**What this task involves:** Set down every record exactly as it appears.

**Exercise data:**
(** * The QUIC session engine of node_quic_session.cc

    A shallow embedding of [QuicSession], [QuicServerSession] and
    [QuicClientSession]: the closing / draining state machine, the send
    path ([SendPacket], [SendStreamData], [SendPendingData],
    [WritePackets], [SendConnectionClose]), the receive path ([Receive],
    [ReceivePacket] and the transport callbacks it triggers), the crypto
    buffers, the stream table and the timers; and around them the
    keep-alive, the retransmission timeout, the handshake output, the
    close and destroy entry points of the binding, and the look at a
    first packet.

    The session object is a record; every member function is a function
    from the session to an [outcome]: a result with the updated session, an
    abort (a failed [CHECK]), or exhausted fuel (the two [for (;;)] loops
    and the [WritePackets] / [SendConnectionClose] recursion are bounded by
    a fuel argument).  The transport library, the loop clock and the UDP
    socket are outside the repository: they are the operations of the
    [Host] class, over an abstract host state. *)

From Stdlib Require Import ZArith List Bool String Lia.
Import ListNotations.
Local Open Scope string_scope.
Local Open Scope list_scope.
Local Open Scope Z_scope.

Set Implicit Arguments.

(** ** Machine integers *)

Module Int.

(** [uint64_t] and [size_t] arithmetic is modulo 2^64. *)
Definition wrap64 (z : Z) : Z := z mod 2 ^ 64.

(** [static_cast<int>] of an [ssize_t]. *)
Definition to_int (z : Z) : Z := (z + 2 ^ 31) mod 2 ^ 32 - 2 ^ 31.

Definition in_int (z : Z) : Prop := - 2 ^ 31 <= z < 2 ^ 31.
Definition in_uint64 (z : Z) : Prop := 0 <= z < 2 ^ 64.

End Int.

(** ** Bytes and buffers *)

Definition bytes := list Byte.byte.

Definition blen (b : bytes) : Z := Z.of_nat (List.length b).

(** Modelled from the spec: [QuicBuffer] (node_quic_buffer.h is not part of
    the sources).  The spec describes an append-only queue of outbound
    bytes: [Push] appends at the tail, "consuming N bytes on ack frees the
    oldest N bytes", [Cancel] drops what is left and reports how much that
    was.  The queue is kept oldest byte first. *)
Module QuicBuffer.

Definition t := bytes.

Definition empty : t := [].

Definition Length (b : t) : Z := blen b.

Definition Push (b : t) (data : bytes) : t := b ++ data.

Definition Consume (b : t) (amount : Z) : t := skipn (Z.to_nat amount) b.

Definition Cancel (b : t) : Z * t := (Length b, empty).

(** [txbuf_ += std::move(sendbuf_)] *)
Definition Append (b from : t) : t := b ++ from.

End QuicBuffer.

(** ** Constants of the transport library

    ngtcp2.h belongs to the transport library, not to the repository: its
    error codes are parameters.  The C++ [switch] statements need the codes
    to be distinct, and the code treats them as negative [ssize_t] results. *)

Class Ngtcp2Constants : Type := {
  NGTCP2_NO_ERROR : Z;
  NGTCP2_ERR_PKT_NUM_EXHAUSTED : Z;
  NGTCP2_ERR_STREAM_DATA_BLOCKED : Z;
  NGTCP2_ERR_STREAM_SHUT_WR : Z;
  NGTCP2_ERR_STREAM_NOT_FOUND : Z;
  NGTCP2_ERR_RECV_VERSION_NEGOTIATION : Z;
  NGTCP2_ERR_CLOSING : Z;
  NGTCP2_ERR_DRAINING : Z;
  NGTCP2_ERR_INTERNAL : Z;
  ngtcp2_err_negative :
    Forall (fun e => - 2 ^ 31 <= e < 0)
      [NGTCP2_ERR_PKT_NUM_EXHAUSTED; NGTCP2_ERR_STREAM_DATA_BLOCKED;
       NGTCP2_ERR_STREAM_SHUT_WR; NGTCP2_ERR_STREAM_NOT_FOUND;
       NGTCP2_ERR_RECV_VERSION_NEGOTIATION; NGTCP2_ERR_CLOSING;
       NGTCP2_ERR_DRAINING; NGTCP2_ERR_INTERNAL];
  ngtcp2_err_distinct :
    NoDup
      [NGTCP2_ERR_PKT_NUM_EXHAUSTED; NGTCP2_ERR_STREAM_DATA_BLOCKED;
       NGTCP2_ERR_STREAM_SHUT_WR; NGTCP2_ERR_STREAM_NOT_FOUND;
       NGTCP2_ERR_RECV_VERSION_NEGOTIATION; NGTCP2_ERR_CLOSING;
       NGTCP2_ERR_DRAINING; NGTCP2_ERR_INTERNAL]
}.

**Output of the task:**
(** * The QUIC session engine of node_quic_session.cc

    A shallow embedding of [QuicSession], [QuicServerSession] and
    [QuicClientSession]: the closing / draining state machine, the send
    path ([SendPacket], [SendStreamData], [SendPendingData],
    [WritePackets], [SendConnectionClose]), the receive path ([Receive],
    [ReceivePacket] and the transport callbacks it triggers), the crypto
    buffers, the stream table and the timers; and around them the
    keep-alive, the retransmission timeout, the handshake output, the
    close and destroy entry points of the binding, and the look at a
    first packet.

    The session object is a record; every member function is a function
    from the session to an [outcome]: a result with the updated session, an
    abort (a failed [CHECK]), or exhausted fuel (the two [for (;;)] loops
    and the [WritePackets] / [SendConnectionClose] recursion are bounded by
    a fuel argument).  The transport library, the loop clock and the UDP
    socket are outside the repository: they are the operations of the
    [Host] class, over an abstract host state. *)

From Stdlib Require Import ZArith List Bool String Lia.
Import ListNotations.
Local Open Scope string_scope.
Local Open Scope list_scope.
Local Open Scope Z_scope.

Set Implicit Arguments.

(** ** Machine integers *)

Module Int.

(** [uint64_t] and [size_t] arithmetic is modulo 2^64. *)
Definition wrap64 (z : Z) : Z := z mod 2 ^ 64.

(** [static_cast<int>] of an [ssize_t]. *)
Definition to_int (z : Z) : Z := (z + 2 ^ 31) mod 2 ^ 32 - 2 ^ 31.

Definition in_int (z : Z) : Prop := - 2 ^ 31 <= z < 2 ^ 31.
Definition in_uint64 (z : Z) : Prop := 0 <= z < 2 ^ 64.

End Int.

(** ** Bytes and buffers *)

Definition bytes := list Byte.byte.

Definition blen (b : bytes) : Z := Z.of_nat (List.length b).

(** Modelled from the spec: [QuicBuffer] (node_quic_buffer.h is not part of
    the sources).  The spec describes an append-only queue of outbound
    bytes: [Push] appends at the tail, "consuming N bytes on ack frees the
    oldest N bytes", [Cancel] drops what is left and reports how much that
    was.  The queue is kept oldest byte first. *)
Module QuicBuffer.

Definition t := bytes.

Definition empty : t := [].

Definition Length (b : t) : Z := blen b.

Definition Push (b : t) (data : bytes) : t := b ++ data.

Definition Consume (b : t) (amount : Z) : t := skipn (Z.to_nat amount) b.

Definition Cancel (b : t) : Z * t := (Length b, empty).

(** [txbuf_ += std::move(sendbuf_)] *)
Definition Append (b from : t) : t := b ++ from.

End QuicBuffer.

(** ** Constants of the transport library

    ngtcp2.h belongs to the transport library, not to the repository: its
    error codes are parameters.  The C++ [switch] statements need the codes
    to be distinct, and the code treats them as negative [ssize_t] results. *)

Class Ngtcp2Constants : Type := {
  NGTCP2_NO_ERROR : Z;
  NGTCP2_ERR_PKT_NUM_EXHAUSTED : Z;
  NGTCP2_ERR_STREAM_DATA_BLOCKED : Z;
  NGTCP2_ERR_STREAM_SHUT_WR : Z;
  NGTCP2_ERR_STREAM_NOT_FOUND : Z;
  NGTCP2_ERR_RECV_VERSION_NEGOTIATION : Z;
  NGTCP2_ERR_CLOSING : Z;
  NGTCP2_ERR_DRAINING : Z;
  NGTCP2_ERR_INTERNAL : Z;
  ngtcp2_err_negative :
    Forall (fun e => - 2 ^ 31 <= e < 0)
      [NGTCP2_ERR_PKT_NUM_EXHAUSTED; NGTCP2_ERR_STREAM_DATA_BLOCKED;
       NGTCP2_ERR_STREAM_SHUT_WR; NGTCP2_ERR_STREAM_NOT_FOUND;
       NGTCP2_ERR_RECV_VERSION_NEGOTIATION; NGTCP2_ERR_CLOSING;
       NGTCP2_ERR_DRAINING; NGTCP2_ERR_INTERNAL];
  ngtcp2_err_distinct :
    NoDup
      [NGTCP2_ERR_PKT_NUM_EXHAUSTED; NGTCP2_ERR_STREAM_DATA_BLOCKED;
       NGTCP2_ERR_STREAM_SHUT_WR; NGTCP2_ERR_STREAM_NOT_FOUND;
       NGTCP2_ERR_RECV_VERSION_NEGOTIATION; NGTCP2_ERR_CLOSING;
       NGTCP2_ERR_DRAINING; NGTCP2_ERR_INTERNAL]
}.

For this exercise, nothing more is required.